India’s military power has expanded notably under Prime Minister Modi, transforming India from a largely defensive force into a credible, multi-domain deterrent power in the Indo-Pacific. India is now the world’s 5th-largest military spender, with defence expenditure exceeding USD 80-90 billion annually, up by more than 40% compared to a decade ago.
Being a blue-water navy with two aircraft carriers, (INS Vikramaditya and the indigenous INS Vikrant), a growing fleet of destroyers, frigates and corvettes, and a nuclear-powered ballistic missile submarine capability, India provide the region with both reach and volume in joint deterrent capacity. The Navy conducts sustained deployments across the Indian Ocean, the Andaman Sea and increasingly toward the Strait of Malacca, displaying India’s role as a guardian of critical sea lanes. Its strategic posture is defensive and stabilising, and Malaysia and the region will benefit from India’s capacity in protecting sea lanes, deterring coercion, and preventing regional domination by any single power.
The Indian Air Force (IAF) is among the world’s largest, operating over 1,700 aircraft, including advanced multirole fighters such as the Rafale, upgraded Su-30MKI, Mirage-2000 and indigenous Tejas platforms, supported by airborne early-warning systems and platforms.
Together, India’s air and naval capabilities provide power projection, sea-lane security, and strategic deterrence, in a maritime-air power hybrid—a capability profile that is uniquely stabilising and needed for Southeast Asia and Malaysia, which depend fundamentally on open skies, secure sea lines of communication, and a free and open Indo-Pacific.

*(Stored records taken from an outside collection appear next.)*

Lemma ListTasks_divides_by_caller_limit_witness :
  repository.Limit (repository.mkTaskFilter None 1 0) = 0 /\
  mongo.faults sample.store = [] /\
  fst (service.ListTasks sample.alice (repository.mkTaskFilter None 1 0)
         sample.store)
  = Panics "runtime error: integer divide by zero".
Proof.
  split; [reflexivity|]. split; [reflexivity|].
  destruct ListTasks_divides_by_caller_limit as (_ & _ & _ & Hpanic & _).
  apply Hpanic; [reflexivity|reflexivity|discriminate].
Defined.

(** ** The server's sort *)

Section Sorting.

Variable leb : models.Task -> models.Task -> bool.
Hypothesis leb_total : forall a b, leb a b = true \/ leb b a = true.
Hypothesis leb_trans :
  forall a b c, leb a b = true -> leb b c = true -> leb a c = true.

Let R (a b : models.Task) : Prop := leb a b = true.

Lemma insert_sorted_perm (t : models.Task) (l : list models.Task) :
  Permutation (mongo.insert_sorted leb t l) (t :: l).
Proof.
  induction l as [|u l IH]; simpl; [reflexivity|].
  destruct (leb t u); [reflexivity|].
  rewrite IH. apply perm_swap.
Qed.

Lemma sort_docs_perm (l : list models.Task) :
  Permutation (mongo.sort_docs leb l) l.
Proof.
  induction l as [|t l IH]; simpl; [reflexivity|].
  rewrite insert_sorted_perm. now apply perm_skip.
Qed.

Lemma insert_sorted_sorted (t : models.Task) (l : list models.Task) :
  StronglySorted R l -> StronglySorted R (mongo.insert_sorted leb t l).
Proof.
  induction l as [|u l IH]; simpl; intros Hs.
  - constructor; constructor.
  - inversion Hs as [|x xs Hs' Hall]; subst.
    destruct (leb t u) eqn:Htu.
    + constructor; [exact Hs|]. constructor; [exact Htu|].
      eapply Forall_impl; [|exact Hall].
      intros x Hux. exact (leb_trans _ _ _ Htu Hux).
    + constructor; [now apply IH|].
      apply Forall_forall. intros x Hx.
      apply (Permutation_in _ (insert_sorted_perm t l)) in Hx.
      destruct Hx as [<-|Hx].
      * destruct (leb_total t u) as [H|H]; [congruence|exact H].
      * rewrite Forall_forall in Hall. now apply Hall.
Qed.

Lemma sort_docs_sorted (l : list models.Task) :
  StronglySorted R (mongo.sort_docs leb l).
Proof.
  induction l as [|t l IH]; simpl; [constructor|].
  now apply insert_sorted_sorted.
Qed.

End Sorting.

Lemma StronglySorted_weaken (R S : models.Task -> models.Task -> Prop)
      (l : list models.Task) :
  (forall a b, R a b -> S a b) -> StronglySorted R l -> StronglySorted S l.
Proof.
  intros HRS. induction 1 as [|a l Hs IH Hall]; constructor; [exact IH|].
  eapply Forall_impl; [|exact Hall]. intros b. apply HRS.
Qed.

Lemma pending_before_true (olderThan : Time) (t : models.Task) :
  repository.pending_before olderThan t = true <->
  (models.Status t = models.TaskStatusPending \/
   models.Status t = models.TaskStatusInProgress) /\
  models.CreatedAt t < olderThan.
Proof.
  unfold repository.pending_before. cbn [existsb].
  rewrite andb_true_iff, !orb_true_iff, !String.eqb_eq, Z.ltb_lt.
  intuition congruence.
Qed.

Lemma FindPendingTasks_quiet (olderThan : Time) (w : mongo.World) :
  mongo.faults w = [] ->
  repository.FindPendingTasks olderThan w
  = (Ok (mongo.sort_docs (mongo.sort_leb (mongo.ByCreatedAt 1))
           (List.filter (repository.pending_before olderThan) (mongo.docs w))),
     w).
Proof.
  intros quiet. destruct w as [d c r f l]. cbn in quiet. subst f.
  reflexivity.
Qed.

(** Membership in the result of the eligibility scan. *)
Lemma FindPendingTasks_member (olderThan : Time) (w : mongo.World)
      (t : models.Task) :
  In t (mongo.sort_docs (mongo.sort_leb (mongo.ByCreatedAt 1))
          (List.filter (repository.pending_before olderThan) (mongo.docs w)))
  <-> In t (mongo.docs w) /\
      (models.Status t = models.TaskStatusPending \/
       models.Status t = models.TaskStatusInProgress) /\
      models.CreatedAt t < olderThan.
Proof.
  rewrite <- pending_before_true, <- filter_In. split.
  - apply Permutation_in, sort_docs_perm.
  - apply Permutation_in, Permutation_sym, sort_docs_perm.
Qed.



(** ** The bounded queue *)

Lemma queueTasks_keeps (tasks : list models.Task) :
  forall c w c' w',
    worker.queueTasks tasks c w = (Returns c', w') ->
    channel.cap c' = channel.cap c /\
    channel.closed c' = channel.closed c /\
    ((length (channel.buf c) <= channel.cap c)%nat ->
     (length (channel.buf c') <= channel.cap c')%nat) /\
    mongo.docs w' = mongo.docs w.
Proof.
  induction tasks as [|task rest IH]; intros c w c' w'; cbn [worker.queueTasks].
  - intros H. injection H as <- <-. auto.
  - unfold channel.try_send.
    destruct (channel.closed c) eqn:Hclosed; [discriminate|].
    destruct (Nat.ltb_spec (length (channel.buf c)) (channel.cap c)) as [Hlt|Hge].
    + unfold mongo.bind, mongo.Printf. intros H.
      apply IH in H. cbn [channel.cap channel.closed channel.buf] in H.
      destruct H as (Hcap & Hcl & Hlen & Hdocs).
      split; [exact Hcap|]. split; [congruence|]. split; [|exact Hdocs].
      intros _. apply Hlen. rewrite length_app. cbn [length]. lia.
    + unfold mongo.bind, mongo.Printf. intros H.
      apply IH in H. destruct H as (Hcap & Hcl & Hlen & Hdocs).
      split; [exact Hcap|]. split; [congruence|]. split; [exact Hlen|].
      exact Hdocs.
Qed.

Lemma queueTasks_full (tasks : list models.Task) :
  forall c w,
    channel.closed c = false ->
    (channel.cap c <= length (channel.buf c))%nat ->
    worker.queueTasks tasks c w
    = (Returns c,
       mongo.set_log
         (mongo.log w ++ map (fun t => LogChannelFull (models.ID t)) tasks) w).
Proof.
  induction tasks as [|task rest IH]; intros c w Hopen Hfull;
    cbn [worker.queueTasks map].
  - rewrite app_nil_r. now destruct w.
  - unfold channel.try_send. rewrite Hopen.
    destruct (Nat.ltb_spec (length (channel.buf c)) (channel.cap c));
      [lia|].
    unfold mongo.bind, mongo.Printf. rewrite (IH c _ Hopen Hfull).
    destruct w as [d k r f l]. unfold mongo.set_log.
    cbn [mongo.docs mongo.clock mongo.reads mongo.faults mongo.log].
    now rewrite <- app_assoc.
Qed.

(** Reading the store does not change it, whatever the environment does. *)
Lemma FindPendingTasks_reads (olderThan : Time) (w : mongo.World) :
  mongo.docs (snd (repository.FindPendingTasks olderThan w)) = mongo.docs w /\
  mongo.log (snd (repository.FindPendingTasks olderThan w)) = mongo.log w.
Proof.
  destruct w as [d k r f l].
  unfold repository.FindPendingTasks, mongo.Find, mongo.All. world.
  destruct f as [|[m1|] [|[m2|] f]]; cbn; split; reflexivity.
Qed.

Lemma checkAndQueueTasks_keeps (tw tw' : worker.TaskWorker)
      (w w' : mongo.World) :
  worker.checkAndQueueTasks tw w = (Returns tw', w') ->
  worker.autoCompleteMinutes tw' = worker.autoCompleteMinutes tw /\
  channel.cap (worker.taskChannel tw') = channel.cap (worker.taskChannel tw) /\
  channel.closed (worker.taskChannel tw')
    = channel.closed (worker.taskChannel tw) /\
  ((length (channel.buf (worker.taskChannel tw))
    <= channel.cap (worker.taskChannel tw))%nat ->
   (length (channel.buf (worker.taskChannel tw'))
    <= channel.cap (worker.taskChannel tw'))%nat) /\
  mongo.docs w' = mongo.docs w.
Proof.
  unfold worker.checkAndQueueTasks, worker.threshold.
  unfold mongo.bind at 1 2 3. unfold mongo.Now, mongo.ret.
  pose proof (FindPendingTasks_reads
                (Time_Add (mongo.clock w (mongo.reads w))
                   (worker.autoCompleteWindow tw))
                (mongo.set_reads (S (mongo.reads w)) w)) as [Hdocs _].
  destruct (repository.FindPendingTasks _ _) as [[tasks|err] w1].
  - unfold mongo.bind.
    destruct (worker.queueTasks tasks (worker.taskChannel tw) w1)
      as [[c|msg] w2] eqn:Hq; [|discriminate].
    intros H. injection H as <- <-.
    destruct (queueTasks_keeps _ _ _ _ _ Hq) as (Hcap & Hcl & Hlen & Hd).
    cbn [worker.set_taskChannel worker.autoCompleteMinutes worker.taskChannel].
    repeat split; try assumption.
    rewrite Hd. exact Hdocs.
  - unfold mongo.bind, mongo.Printf. intros H. injection H as <- <-.
    repeat split; auto.
Qed.

Lemma recv_received (c c' : channel.chan) (v : ObjectID) :
  channel.recv c = channel.Received v c' ->
  channel.buf c = v :: channel.buf c' /\
  channel.cap c' = channel.cap c /\
  channel.closed c' = channel.closed c.
Proof.
  unfold channel.recv. destruct (channel.buf c) as [|x rest] eqn:Hbuf.
  - destruct (channel.closed c); discriminate.
  - intros H. injection H as <- <-. auto.
Qed.

Lemma close_returns (c c' : channel.chan) :
  channel.close c = Returns c' ->
  channel.closed c = false /\ channel.closed c' = true /\
  channel.buf c' = channel.buf c /\ channel.cap c' = channel.cap c.
Proof.
  unfold channel.close. destruct (channel.closed c); [discriminate|].
  intros H. injection H as <-. auto.
Qed.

India’s strengthened military posture further bolsters the current regional security architecture that has struggled to keep up to meet the demands of deterrent capacity in protecting key national interests and territorial integrity and in upholding the sanctity of international law and maritime law. India’s stabilising presence will add further trust and combined deterrent effects, advancing regional confidence and building more capacities through joint training, interoperability cohesion and drills.
This is crucial amidst growing grey zone pressures and power asymmetries and this will help to reinforce maritime domain awareness and reduce risks of escalations.
A SHARED FUTURE
India’s current and future role and impact have never been more profound and integral. Its rise coincides with China’s structural slowdown, reshaping Asia’s balance.
For Malaysia, the choice is not between India and others. It is between either preparing early for India’s ascent or adjusting late. Both nations share similar future challenges and potential.
Prime Minister Modi’s visit is a strategic inflection point in creating a new wave of resonating ties with interwoven benefits in a multi-faceted partnership based on history, trust and shared future aspirations. Deepening ties with India in defence, technology, semiconductors, energy, food security, education, and culture is not merely prudent, but forming the key foundational essence for the region and Malaysia’s long-term prosperity, security, and autonomy.